Now lest after reading all this you think that Kalamazoo was a complete waste of time, you're wrong. It has taught me a great deal. And, believe it or not, Kalamazoo has taught me to love and more deeply appreciate the NFB and its philosophy. If anyone should ask me "Why the National Federation of the Blind," I have just one word for an answer: KALAMAZOO.

And what does the agency structure use to "drug" the blind of this town? They don't need to use chemicals or anything that toxic. They have a better solution. It's called RECREATION. Did you know, for example, that in the blind rehab program at Western they even teach "Recreational Therapy" as a class? It's true. The blind aren't supposed to work or lead normal lives. But they are strongly encouraged to play beeper ball, goal ball, go swimming and bowling, et cetera. Nothing wrong with sports. However, when the agency structure promotes (and the general public believes in) recreation for the blind and virtually nothing else, you have a very big problem.
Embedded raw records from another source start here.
(** ** The threshold handlers, case by case *)

Lemma set_running_threshold_frame (v : pyval) (t : Tray) :
  let t' := snd (set_running_threshold v t) in
  fst (set_running_threshold v t) = Ok tt /\
  monitoring_active t' = monitoring_active t /\
  status t' = status t /\
  status_details t' = status_details t /\
  last_scrobbled t' = last_scrobbled t /\
  settings t' = settings t /\
  trace t' = trace t /\
  (is_Some (scrobbler t) <-> is_Some (scrobbler t')).
Proof.
  unfold set_running_threshold. run_monad.
  destruct (scrobbler t) as [s|] eqn:Hs; simpl; [|rewrite Hs; tauto].
  destruct (monitor s) as [m|]; simpl; [|rewrite Hs; tauto].
  destruct (monitor_scrobbler m) as [ms|]; simpl; [|rewrite Hs; tauto].
  destruct (completion_threshold ms); simpl; [|rewrite Hs; tauto].
  repeat split; eauto.
Qed.

Lemma with_trace_same (t : Tray) : with_trace (trace t) t = t.
Proof. destruct t; reflexivity. Qed.

Lemma _apply_threshold_change_cases (E : Engine) (v : pyval) (t : Tray) :
  fst (_apply_threshold_change E v t) = Ok tt /\
  threshold_outcome E v t (snd (_apply_threshold_change E v t)).
Proof.
  unfold _apply_threshold_change, get_setting. run_monad.
  fold (stored_threshold t).
  destruct (is_None v) eqn:Hnone; simpl.
  { destruct v; try discriminate. split; [reflexivity|].
    apply threshold_kept; auto. }
  assert (Hv : v <> PyNone) by (intros ->; discriminate).
  unfold py_ne.
  destruct (py_eq v (stored_threshold t)) eqn:Heq; simpl.
  { split; [reflexivity|]. apply threshold_kept; auto. }
  unfold set_setting. run_monad.
  destruct (set_setting_error E threshold_key v) as [e|] eqn:Herr; simpl.
  { split; [reflexivity|].
    eapply threshold_write_failed; eauto.
    unfold after_calls, with_trace; simpl. rewrite <- !app_assoc. reflexivity. }
  match goal with
  | |- context [set_running_threshold v ?u] =>
      pose proof (set_running_threshold_frame v u) as (Hr & Hm & Hst & Hd & Hl & Hse & Htr & Hsc);
      destruct (set_running_threshold v u) as [[[]|e] u'] eqn:Hu;
      simpl in *; try discriminate
  end.
  split; [reflexivity|].
  apply threshold_written; auto.
  rewrite Htr, <- !app_assoc. reflexivity.
Qed.

(** ** C9: a cancelled or unchanged threshold writes nothing *)

(** C9. Applying [None], or a value equal to the stored threshold, returns
    the state as it was except for one [update_icon()]: no [set_setting]
    call, no "Settings Updated" notification, the running scrobbler
    untouched.  In every branch the run ends with exactly one
    [update_icon()]. *)
Theorem apply_threshold_change_noop (E : Engine) (t : Tray) (new_threshold : pyval) :
  (new_threshold = PyNone \/ py_eq new_threshold (stored_threshold t) = true ->
     _apply_threshold_change E new_threshold t = (Ok tt, after_calls t [IconUpdate])) /\
  (exists evs,
     trace (snd (_apply_threshold_change E new_threshold t))
     = trace t ++ evs ++ [IconUpdate] /\ ~ In IconUpdate evs).
Proof.
  destruct (_apply_threshold_change_cases E new_threshold t) as [Hres Hcase].
  destruct (_apply_threshold_change E new_threshold t) as [r t'] eqn:Hrun.
  simpl in *. subst r. split.
  - intros Hnoop. destruct Hcase as [_ ->|e Hv Hne|Hv Hne]; [reflexivity| |];
      destruct Hnoop as [->|Heq]; congruence.
  - destruct Hcase as [_ ->|e _ _ _ ->|_ _ _ _ Htr].
    + exists []. simpl. split; [reflexivity|tauto].
    + eexists [_; _]. simpl. split; [reflexivity|].
      intros [?|[?|[]]]; discriminate.
    + eexists [_; _]. rewrite Htr. simpl. split; [reflexivity|].
      intros [?|[?|[]]]; discriminate.
Qed.

Lemma apply_threshold_change_noop_witness :
  _apply_threshold_change sample_engine (PyInt 80) running_tray
  = (Ok tt, after_calls running_tray [IconUpdate]).
Proof.
  apply (apply_threshold_change_noop sample_engine running_tray (PyInt 80)).
  right. reflexivity.
Defined.

(** ** C2: the dialog hand-off times out *)

Lemma timed_out_dec (E : Engine) (timeout : nat) :
  {timed_out E timeout} + {exists d, dialog_seconds E = Some d /\ (d <= timeout)%nat}.
Proof.
  unfold timed_out. destruct (dialog_seconds E) as [d|]; [|left; exact I].
  destruct (le_lt_dec d timeout); [right; eauto|left; assumption].
Qed.

Lemma result_queue_get_timeout (E : Engine) (timeout : nat) (current : pyval) (t : Tray) :
  timed_out E timeout ->
  result_queue_get E timeout current t = (Raise (Exn QueueEmpty ""), t).
Proof.
  unfold result_queue_get, timed_out. intros Hto.
  destruct (dialog_seconds E) as [d|]; [|reflexivity].
  destruct (Nat.leb_spec d timeout); [lia|reflexivity].
Qed.

Lemma set_custom_watch_threshold_timeout (E : Engine) (t : Tray) :
  timed_out E 60 ->
  set_custom_watch_threshold E t
  = (Ok 0, after_calls t [Notification "Timeout" "Custom threshold dialog timed out.";
                          IconUpdate]).
Proof.
  intros Hto.
  unfold set_custom_watch_threshold, _process_result, get_setting.
  run_monad. fold (stored_threshold t).
  rewrite (result_queue_get_timeout E 60 (stored_threshold t) t Hto). simpl.
  unfold _apply_threshold_change, get_setting. run_monad.
  unfold after_calls, with_trace; simpl. rewrite <- app_assoc. reflexivity.
Qed.

(** C2. When the 60-second wait on the hand-off queue times out,
    [queue.Empty] is raised and caught: the handler returns normally, shows
    the timeout notification, and applies a [None] threshold change, which
    only refreshes the icon.  The settings store is as before. *)
Theorem custom_threshold_timeout (E : Engine) (t : Tray) :
  timed_out E 60 ->
  result_queue_get E 60 (stored_threshold t) t = (Raise (Exn QueueEmpty ""), t) /\
  set_custom_watch_threshold E t
  = (Ok 0, after_calls t [Notification "Timeout" "Custom threshold dialog timed out.";
                          IconUpdate]) /\
  snd (set_custom_watch_threshold E t)
  = snd (_apply_threshold_change E PyNone
           (snd (show_notification "Timeout" "Custom threshold dialog timed out." t))) /\
  settings (snd (set_custom_watch_threshold E t)) = settings t.
Proof.
  intros Hto.
  pose proof (set_custom_watch_threshold_timeout E t Hto) as Hrun.
  repeat split.
  - apply result_queue_get_timeout. exact Hto.
  - exact Hrun.
  - rewrite Hrun. unfold _apply_threshold_change, get_setting. run_monad.
    unfold after_calls, with_trace; simpl. rewrite <- app_assoc. reflexivity.
  - rewrite Hrun. reflexivity.
Qed.

Lemma custom_threshold_timeout_witness :
  set_custom_watch_threshold
    (with_dialog (fun _ => Ok (PyInt 70)) (Some 61%nat) sample_engine) running_tray
  = (Ok 0, after_calls running_tray
             [Notification "Timeout" "Custom threshold dialog timed out."; IconUpdate]).
Proof.
  apply (custom_threshold_timeout
           (with_dialog (fun _ => Ok (PyInt 70)) (Some 61%nat) sample_engine)
           running_tray).
  unfold timed_out; simpl. lia.
Defined.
But this lonely Federationist missionary thanks the Lord for the NFB. Without the NFB I don't know where I would be. I don't know how long I could hold out. Thank you, Kalamazoo. Thank you for making me a more dedicated Federationist. Thank you for giving me friends, not only in town but especially friends within the NFB who really care. One of these days the National Federation of the Blind will come into Kalamazoo. Several people will probably move here for various reasons; and when they do, this town will never be the same. It's been eight years of struggle and pain. But, thanks to the National Federation and its guiding spirit, I can say with Dr. Jernigan, "I know who I am, and I'll never go back."